With packet capture on the iOS mobile phone could see
- When there was only a Wi-Fi network connected all packets were in the IPsec VPN tunnel(could tell it by the packets' source IP and destination IP). Block the WhatsApp traffic on the VPN server-side and it worked well. WhatsApp showed connecting and after on messages were blocked;
- Switched on mobile data and ran WhatsApp could see WhatsApp traffic was in the VPN tunnel which was connected under the Wi-Fi network. But after a few seconds(around 30 secs) could see WhatsApp traffic was sent out via mobile data network which was 4G network there;
- If only mobile data network is switched on and Wi-Fi network switched off then could see after trying connecting for a few seconds(around 30 secs) the WhatsApp traffic bypassed VPN and it was not blocked.

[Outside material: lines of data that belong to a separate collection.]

Definition LIMIT : Z := 100.
Definition limit_of (params : gmap string string) : Z :=
  match params !! "limit" with
  | Some v => match parse_u64 (chars v) with Ok n => n | Err _ => LIMIT end
  | None => LIMIT
  end.
Definition of_user (user : option string) (j : JobMetadata) : bool :=
  match user with Some u => bool_decide (requesting_user j = Some u) | None => true end.
Definition take_z {A} (n : Z) (l : list A) : list A := take (Z.to_nat (Z.min n (Z.of_nat (length l)))) l.
Definition get_jobs (params : gmap string string) : AM Answer :=
  _ ← needs_queue (ok_json (VArray []));
  r ← looked (on_q Reads.get_all_jobs);
  mret (ok_json (VArray (match r with
    | Ok js => map job_row_json
                 (take_z (limit_of params) (List.filter (of_user (params !! "requesting_user")) js))
    | Err _ => []
    end))).

Definition NANOS : Z := 1000000000.
Definition nanos (t : DateTime) : Z := timestamp t * NANOS + subsec_nanos t.
Definition age_nanos (now created : DateTime) : Z := nanos now - nanos created.
Definition HOUR : Z := 3600 * NANOS.
Definition REPRINT_HOURS : Z := 48.
Definition too_old_text (hours : Z) : string :=
  "This job is too old to reprint (" +:+ z_to_string hours
    +:+ " hours, limit is 48). The print file has been cleaned up.".
Definition NO_SPOOL_TEXT : string :=
  "Print file has been cleaned up and is no longer available for reprint. Re-send the print from the original application.".
Definition SPOOL_DELETED_TEXT : string :=
  "Print file was deleted from disk. Re-send the print from the original application.".
Definition reprint_of (original : JobMetadata) (new_id : string) (now : DateTime) : JobMetadata :=
  {| job_id := new_id;
     document_name := document_name original;
     Core.target_printer := Core.target_printer original;
     target_client_id := target_client_id original;
     copies := copies original;
     paper_size := paper_size original;
     duplex := duplex original;
     color := color original;
     payload_size := payload_size original;
     payload_sha256 := payload_sha256 original;
     state := Queued;
     retry_count := 0;
     error_detail := "";
     requesting_user := requesting_user original;
     created_at := now;
     updated_at := now |}.
Definition reprint_spool (spool_path new_id : string) : string := spool_path +:+ ".reprint-" +:+ new_id.
(** [new_id] is a fresh UUID. *)
Definition reprint_job (id new_id : string) : AM Answer :=
  _ ← needs_queue (error_answer 500 "no queue");
  found ← front_queue_or (error_answer 500) (Reads.get_job id);
  original ← or_answer found (error_answer 404 "job not found");
  now ← now_a;
  let age := age_nanos now (created_at original) in
  if REPRINT_HOURS * HOUR <? age then throw (error_answer 422 (too_old_text (Z.quot age HOUR)))
  else
    path ← front_queue_or (error_answer 500) (Reads.get_spool_path id);
    spool ← or_answer path (error_answer 410 NO_SPOOL_TEXT);
    there ← on_front (error_answer 500) (path_exists spool);
    if negb there then throw (error_answer 410 SPOOL_DELETED_TEXT)
    else
      now ← now_a;
      _ ← on_front (λ e, error_answer 500 ("failed to copy spool file: " +:+ e))
            (on_d (copy_file spool (reprint_spool spool new_id)));
      _ ← front_queue_or (error_answer 500) (push (reprint_of original new_id now) (reprint_spool spool new_id));
      mret (mkAnswer 201 (Some (VObject [("id", VString new_id);
                                         ("name", VString (document_name original));
                                         ("reprinted_from", VString id);
                                         ("status", VString "queued")]))).

(** *** [api/clients.rs] *)

Definition list_clients : AM Answer :=
  _ ← needs_queue (ok_json (VArray []));
  r ← looked (on_q Reads.list_clients);
  mret (ok_json (VArray (match r with Ok cs => map client_json cs | Err _ => [] end))).
Definition known_client (id : string) : AM ClientRegistration :=
  r ← looked (on_q (get_client id));
  match r with
  | Ok (Some c) => mret c
  | Ok None => throw (error_answer 404 "client not found")
  | Err _ => throw (error_answer 500 "database error")
  end.
Definition set_pairing (id : string) (p : PairingState) : AM unit :=
  front_queue_or (λ _, error_answer 500 "failed to update pairing state") (update_pairing_state id p).
(** What an approval has to say of the client's printer. *)
Record ApprovedPrinter := mkApproved { ap_info : Value; ap_error : Value }.
Definition no_printer : ApprovedPrinter := mkApproved VNull VNull.
Definition vp_info (vp : VirtualPrinter) : Value :=
  VObject [("display_name", VString (display_name vp)); ("driver", opt_text (driver vp));
           ("id", VString (vp_id vp)); ("ipp_name", VString (ipp_name vp))].
(** [vp_id] is a fresh UUID. *)
Definition approval_printer (id name vp_id : string) (client : ClientRegistration) : AM ApprovedPrinter :=
  match normalize_driver_name (Core.virtual_printer_driver client) with
  | Err reason =>
    mret (mkApproved VNull (VString ("invalid virtual_printer_driver: " +:+ driver_error_text reason)))
  | Ok drv =>
    now ← now_a;
    let vp := {| vp_id := vp_id; display_name := name; ipp_name := slugify name;
                 paired_client_id := Some id; driver := drv; vp_created_at := now; vp_updated_at := now |} in
    r ← looked (on_q (insert_virtual_printer vp));
    match r with
    | Err _ => mret no_printer
    | Ok _ => _ ← with_ipp (add_printer vp); mret (mkApproved (vp_info vp) VNull)
    end
  end.
Definition approve_client (id vp_id : string) : AM Answer :=
  _ ← needs_queue (error_answer 500 "no queue available");
  client ← known_client id;
  if decide (pairing_state client = Approved)
  then mret (ok_json (VObject [("status", VString "already_approved")]))
  else
    _ ← set_pairing id Approved;
    p ← (match Core.virtual_printer_name client with
         | Some name => approval_printer id name vp_id client
         | None => mret no_printer
         end);
    mret (ok_json (VObject [("client_id", VString id); ("status", VString "approved");
                            ("virtual_printer", ap_info p); ("virtual_printer_error", ap_error p)])).
Definition reject_client (id : string) : AM Answer :=
  _ ← needs_queue (error_answer 500 "no queue available");
  _ ← known_client id;
  _ ← set_pairing id Rejected;
  mret (ok_json (VObject [("client_id", VString id); ("status", VString "rejected")])).

(** *** [api/virtual_printers.rs] *)

Definition list_virtual_printers : AM Answer :=
  _ ← needs_queue (ok_json (VArray []));
  r ← looked (on_q Reads.list_virtual_printers);
  mret (ok_json (VArray (match r with Ok vps => map vp_json vps | Err _ => [] end))).

Record CreateRequest := mkCreate {
  cr_display_name : string; cr_paired_client_id : option string; cr_driver : option string }.
Record UpdateRequest := mkUpdate {
  ur_display_name : option string;
  ur_paired_client_id : option (option string);
  ur_driver : option (option string);
}.
(** serde's reading of the fields of an object: [None] refuses the body. *)
Definition required_text (key : string) (v : Value) : option string := get_field key v ≫= as_str.
Definition present_nullable (key : string) (v : Value) : option (option (option string)) :=
  match get_field key v with
  | None => Some None
  | Some VNull => Some (Some None)
  | Some (VString s) => Some (Some (Some s))
  | Some _ => None
  end.
Definition optional_text (key : string) (v : Value) : option (option string) :=
  match present_nullable key v with Some o => Some (default None o) | None => None end.
Definition create_request (v : Value) : option CreateRequest :=
  name ← required_text "display_name" v;
  client ← optional_text "paired_client_id" v;
  drv ← optional_text "driver" v;
  Some (mkCreate name client drv).
Definition update_request (v : Value) : option UpdateRequest :=
  if is_object v then
    name ← optional_text "display_name" v;
    client ← present_nullable "paired_client_id" v;
    drv ← present_nullable "driver" v;
    Some (mkUpdate name client drv)
  else None.

Definition create_virtual_printer (vp_id : string) (body : CreateRequest) : AM Answer :=
  _ ← needs_queue (bare 503);
  if is_blank (cr_display_name body) then throw (bare 400)
  else match normalize_driver_name (cr_driver body) with
  | Err _ => throw (bare 400)
  | Ok drv =>
    now ← now_a;
    let name := trimmed (cr_display_name body) in
    let vp := {| vp_id := vp_id; display_name := name; ipp_name := slugify name;
                 paired_client_id := cr_paired_client_id body; driver := drv;
                 vp_created_at := now; vp_updated_at := now |} in
    _ ← front_queue_or (λ _, bare 409) (insert_virtual_printer vp);
    _ ← with_ipp (add_printer vp);
    mret (ok_json (vp_json vp))
  end.
Lemma event_keeps_ids now e t :
  (∃ id doc u p, e = WsJob (Created id doc u p) ∧ should_process u t = true
     ∧ snd (on_event now e t) = on_job_created now id p t)
  ∨ map rj_job_id (recent_jobs (snd (on_event now e t))) = map rj_job_id (recent_jobs t)
    ∧ filter_state (snd (on_event now e t)) = filter_state t.
Proof.
  destruct e as [[id doc u p|id st u]|e]; simpl.
  - destruct (should_process u t) eqn:E; [left|by right]. by exists id, doc, u, p.
  - right. destruct (should_process u t); [|done]. unfold on_state_changed.
    destruct (shown_as st) as [[]|]; [|done]. destruct (tracked id t); [|done]. simpl. by rewrite set_first_ids.
  - right. unfold on_print_event. repeat case_match; simpl; rewrite ?set_first_ids; done.
Qed.
Lemma event_discreet now e s : discreet s →
  discreet (mkSession (snd (on_event now e (tracker s))) (told s ++ owner e)).
Proof.
  intros Hd. destruct (event_keeps_ids now e (tracker s)) as [(id & doc & u & p & -> & Hp & ->)|[Hi Hf]];
    unfold discreet in *; cbn [tracker told].
  - unfold should_process in Hp. unfold on_job_created, set_icon, add_job. cbn [filter_state].
    destruct (filter_state (tracker s)) as [| |f]; [done|done|]. destruct u as [v|]; [|done].
    intros j Hj. apply (add_job_recent id p now InProgress (tracker s)) in Hj as [->|Hj].
    + exists v. split; [set_solver|]. by apply String.eqb_eq in Hp.
    + by apply own_more, Hd.
  - rewrite Hf. destruct (filter_state (tracker s)) as [| |f]; [|done|].
    + rewrite Hd in Hi. by apply map_eq_nil in Hi.
    + apply (ids_of (recent_jobs (tracker s)) _ _ Hi). intros j Hj. by apply own_more, Hd.
Qed.

Lemma fetched_filter now rows t : filter_state (fetch_initial_jobs now rows t) = filter_state t.
Proof. induction rows as [|r rows IH]; [done|]. simpl. unfold add_fetched at 1. by destruct (_ =t? ""). Qed.
Lemma fetched_recent now rows t j : j ∈ recent_jobs (fetch_initial_jobs now (map job_row_json rows) t) →
  j ∈ recent_jobs t ∨ rj_job_id j ∈ map job_id rows.
Proof.
  induction rows as [|r rows IH]; [by left|]. simpl. unfold add_fetched at 1.
  change (text_field "id" "" (job_row_json r)) with (job_id r).
  destruct (job_id r =t? "").
  - intros Hj. destruct (IH Hj); [by left|right; set_solver].
  - intros [->|Hj]%add_job_recent; [right; set_solver|]. destruct (IH Hj); [by left|right; set_solver].
Qed.
Lemma fetched_own u rows id :
  id ∈ map job_id (fetched_rows {["limit" := "5"; "requesting_user" := u]} rows) →
  (id, Some u) ∈ rows_told (fetched_rows {["limit" := "5"; "requesting_user" := u]} rows).
Proof.
  intros Hid. apply list_elem_of_fmap in Hid as (r & -> & Hr). apply list_elem_of_fmap. exists r. split; [|done].
  unfold fetched_rows, take_z in Hr. apply in_take in Hr.
  apply list_elem_of_In, filter_In in Hr as [_ Hr]. unfold of_user in Hr. simpl in Hr.
  apply bool_decide_eq_true in Hr. by rewrite Hr.
Qed.

(** Before the session is known the tray shows nothing; on the server it shows
    only jobs it was told belong to the session's user. *)
Theorem session_shows_only_its_own s s' : rtc session_step s s' → discreet s → discreet s'.
Proof.
  induction 1 as [|s s1 s2 Hs _ IH]; [done|]. intros Hd. apply IH. clear IH. destruct Hs as [now e s|mode name s Hp|now params rows s Hp|b s].
  - by apply event_discreet.
  - unfold discreet in Hd. rewrite Hp in Hd. unfold discreet, detect. cbn [tracker told].
    destruct mode as [m|e]; [|by simpl; rewrite Hp]. destruct (m =t? "client"); [done|].
    destruct (m =t? "server"); [|by simpl; rewrite Hp]. destruct name as [u|]; [|by simpl; rewrite Hp].
    simpl. rewrite Hd. intros j Hj. set_solver.
  - unfold discreet in *. cbn [tracker told]. rewrite fetched_filter.
    destruct (filter_state (tracker s)) as [| |u]; [done|done|]. injection Hp as <-.
    intros j [Hj|Hj]%fetched_recent; [by apply own_more, Hd|]. exists u. split; [|done].
    apply elem_of_app. right. by apply fetched_own.
  - unfold discreet in *. cbn [tracker told]. unfold set_online. destruct b; [case_bool_decide|]; exact Hd.
Qed.
End tracker.
Lemma server_step_announced s s' : server_step s s' → sannounced s s'.
Proof.
  destruct 1.
  - by apply sannounced_ignore_queue, announced_push.
  - apply sannounced_subscribe.
  - apply sannounced_turn.
  - apply sannounced_select.
  - by apply announced_frame.
  - apply sannounced_disconnect.
  - apply sannounced_status.
  - apply sannounced_complete.
  - apply sannounced_retry.
  - apply sannounced_reaper.
  - apply sannounced_heartbeat.
  - by apply sannounced_ignore_queue, announced_pairing.
  - by apply sannounced_ignore_queue, announced_insert.
  - by apply sannounced_ignore_queue, announced_update.
  - by apply sannounced_ignore_queue, announced_delete.
Qed.
End server.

In summary, I was trying to block the WhatsApp traffic on the VPN server side, but somehow once mobile data was enabled on the iOS device then there will be VPN bypassing issue and WhatsApp can not be blocked.
And with more tests ( on iOS 12.4.5 / 13.4.1 / 13.5.1 ), I found that
- With or without WLAN Assist the results are the same;
- Enterprise VPN written with Network Extension has the same problem;
- I also tried similar software like Slack but didn't found the same issue.
I have no idea how WhatsApp bypass VPN when its traffic was blocked. Is it a bug of the iOS VPN?